Les mesures découlant du principe pollueur-payeur ont vocation à rétablir la « vérité des prix » : si une activité économique entraîne une pollution, le pollueur doit prendre en compte le coût de cette pollution et intégrer dans son choix économique la totalité des coûts liés à sa production (coûts privés et coûts externes)[4].
Ce principe est à l'origine de l'internalisation des coûts de pollution par les auteurs de la pollution par le biais d'instruments réglementaires (normes, interdictions, permis, zonages, quotas, restrictions d'utilisation et autres réglementations directes), d'instruments économiques (redevances, subventions, systèmes de consignation, création de marchés, incitations à la mise en conformité), ou d'instruments fiscaux[5].
Historique
[modifier | modifier le code]Origine du principe
[modifier | modifier le code]Le principe pollueur-payeur a été adopté par l’OCDE en 1972, en tant que principe économique visant la prise en charge, par le pollueur, des « coûts de mesures de prévention et de lutte contre la pollution arrêtées par les pouvoirs publics pour que l'environnement soit dans un état acceptable »[6].
L’idée est la suivante : « Lorsque les coûts de la pollution sont imputés au pollueur, le prix des biens et des services augmente pour englober ces coûts. Comme les consommateurs préfèrent acheter moins cher, les producteurs sont incités à commercialiser des produits moins polluants[1]».
Reconnaissance du principe en droit international
[modifier | modifier le code]En 1987, à l’adoption de l’acte unique européen, le principe pollueur-payeur est consacré dans le Traité sur la Communauté européenne. De principe uniquement économique, il devient un principe juridique applicable à la politique européenne de l’environnement relative aux coûts de prévention et de restauration de l’environnement[7].

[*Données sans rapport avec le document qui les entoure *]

Definition stepDownLocked (term : Z) (leader : string) : N unit :=
  cur ← gets currentTerm;
  _ ← (if cur <? term then
         _ ← modify (set_currentTerm term);
         _ ← modify (set_votedFor "");
         n ← gets (λ n, n);
         r ← with_store (SaveTermVote (currentTerm n) (votedFor n));
         match r with
         | Ok _ => mret tt
         | Err e => logError "failed to persist higher term" e
         end
       else mret tt);
  _ ← modify (set_role RoleFollower);
  _ ← modify (set_leaderID leader);
  _ ← resetElectionDeadlineLocked;
  refreshMetricsLocked.

Definition init_peer_progress (lastIndex : Z) (p : Peer) : N unit :=
  _ ← modify (λ n, set_nextIndex (<[Peer_ID p := lastIndex +64 1]> (nextIndex n)) n);
  _ ← modify (λ n, set_matchIndex (<[Peer_ID p := 0]> (matchIndex n)) n);
  on_metrics (SetReplicationLag (Peer_ID p) lastIndex).

Fixpoint for_peers (f : Peer → N unit) (l : list Peer) : N unit :=
  match l with
  | [] => mret tt
  | p :: l' => _ ← f p; for_peers f l'
  end.

Definition becomeLeaderLocked : N unit :=
  r ← with_store LastIndexAndTerm;
  match r with
  | Err e => logError "failed to initialize leader replication state" e
  | Ok (lastIndex, _) =>
      _ ← modify (set_role RoleLeader);
      _ ← modify (λ n, set_leaderID (node_id n) n);
      _ ← modify (λ n, set_votedFor (node_id n) n);
      ps ← gets peers;
      _ ← for_peers (init_peer_progress lastIndex) ps;
      _ ← modify (λ n, set_matchIndex (<[node_id n := lastIndex]> (matchIndex n)) n);
      _ ← refreshMetricsLocked;
      term ← gets currentTerm;
      _ ← log "info" "became leader" {["term" := FUint term]};
      go TReplicateAll
  end.

(** ** Elections *)

(** What the goroutine that asks for votes has captured. *)
Record Election := mkElection {
  el_term : Z;
  el_lastLogIndex : Z;
  el_lastLogTerm : Z;
  el_majority : Z;
  el_peers : list Peer
}.

(** [startElection] up to the release of the lock; [None] is an early return. *)
Definition startElection_begin : N (option Election) :=
  r ← gets role;
  if bool_decide (r = RoleLeader) then mret None
  else
    _ ← modify (set_role RoleCandidate);
    _ ← modify (λ n, set_currentTerm (currentTerm n +64 1) n);
    term ← gets currentTerm;
    _ ← modify (λ n, set_votedFor (node_id n) n);
    _ ← modify (set_leaderID "");
    n ← gets (λ n, n);
    saved ← with_store (SaveTermVote (currentTerm n) (votedFor n));
    match saved with
    | Err e =>
        _ ← logError "failed to persist election term" e;
        _ ← resetElectionDeadlineLocked;
        mret None
    | Ok _ =>
        last ← with_store LastIndexAndTerm;
        match last with
        | Err e =>
            _ ← logError "failed to read last log for election" e;
            _ ← resetElectionDeadlineLocked;
            mret None
        | Ok (lastLogIndex, lastLogTerm) =>
            _ ← resetElectionDeadlineLocked;
            _ ← refreshMetricsLocked;
            _ ← on_metrics IncElection;
            majority ← gets majorityLocked;
            ps ← gets peers;
            _ ← log "info" "election started" {["term" := FUint term]};
            mret (Some (mkElection term lastLogIndex lastLogTerm majority ps))
        end
    end.

Definition vote_request (candidate : string) (e : Election) : RequestVoteRequest :=
  mkRequestVoteRequest (el_term e) candidate (el_lastLogIndex e) (el_lastLogTerm e).

(** The variables the vote goroutines of one election share. *)
Record Tally := mkTally { votes : Z; won : bool }.

Definition init_tally : Tally := mkTally 1 false.

(** A vote goroutine once its call has returned a response. *)
Definition handleVote (e : Election) (resp : option RequestVoteResponse) (ty : Tally) : N Tally :=
  n ← gets (λ n, n);
  if currentTerm n <? RequestVoteResponse_GetTerm resp then
    _ ← stepDownLocked (RequestVoteResponse_GetTerm resp) "";
    mret ty
  else if negb (bool_decide (role n = RoleCandidate)) || negb (currentTerm n =? el_term e)
          || negb (RequestVoteResponse_GetVoteGranted resp) then mret ty
  else
    let votes' := votes ty + 1 in
    if (el_majority e <=? votes') && negb (won ty) then
      _ ← becomeLeaderLocked;
      mret (mkTally votes' true)
    else mret (mkTally votes' (won ty)).

(** The end of [startElection]: a cluster of one needs no votes. *)
Definition startElection_single (e : Election) : N unit :=
  if el_majority e =? 1 then
    n ← gets (λ n, n);
    if bool_decide (role n = RoleCandidate) && (currentTerm n =? el_term e)
    then becomeLeaderLocked else mret tt
  else mret tt.

(** One tick of [run]: the new [nextHeartbeat]. *)
Definition run_tick (nextHeartbeat : Z) : N Z :=
  now ← time_Now;
  n ← gets (λ n, n);
  let electionDue := negb (bool_decide (role n = RoleLeader)) && (electionDeadline n <? now) in
  let heartbeatDue := bool_decide (role n = RoleLeader) && negb (now <? nextHeartbeat) in
  _ ← (if electionDue then go TStartElection else mret tt);
  _ ← (if heartbeatDue then go TReplicateAll else mret tt);
  mret (if heartbeatDue then now + heartbeatInterval n else nextHeartbeat).

(** ** Applying and compacting

    How a loop ends: its condition became false, its body returned from the
    function, or the fuel ran out.  The fuel given below is never exhausted. *)

Inductive loop_exit := Completed | Returned | OutOfFuel.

En 1992, la communauté internationale fait du principe pollueur-payeur l’un des principes directeurs du développement durable lors de la déclaration de Rio de la Conférence des Nations unies sur l’environnement et le développement[8].
En 2007, l’article 191 du traité sur le fonctionnement de l’Union européenne va venir asseoir le principe pollueur-payeur comme l’un des principes fondamentaux de la politique environnementale de l’Union européenne. De telle sorte que les propositions législatives en matière d’environnement de la Commission européenne doivent désormais être fondées sur le principe pollueur-payeur[8].
Reconnaissance du principe en droit français
[modifier | modifier le code]En 1995, la loi dite « loi Barnier », intègre le principe de pollueur-payeur comme l’un des quatre grands principes généraux du droit de l'environnement français, avec le principe de prévention, le principe de précaution, ainsi que le principe de participation[8].
En 2000, le principe pollueur-payeur est consacré à l’article L. 110-1 du Code de l'environnement comme un principe en vertu duquel « les frais résultants des mesures de prévention, de réduction de la pollution et de lutte contre celle-ci doivent être supportés par le pollueur »[8].
En 2005, l'article 4 de la Charte de l’environnement, qui a valeur constitutionnelle, est venu énoncer une obligation pour tout individu de « contribuer à la réparation des dommages qu’elle cause à l’environnement, dans les conditions définies par la loi »[8].
Application du principe
[modifier | modifier le code]Exemple d’application du principe
[modifier | modifier le code]La majorité des exemples correspondent à une redevance ou une taxe dite pigouvienne, c'est-à-dire une taxe payée par le pollueur en fonction de la quantité d'« unités de pollution» produites. Son montant traduit le coût économique du dommage environnemental produit.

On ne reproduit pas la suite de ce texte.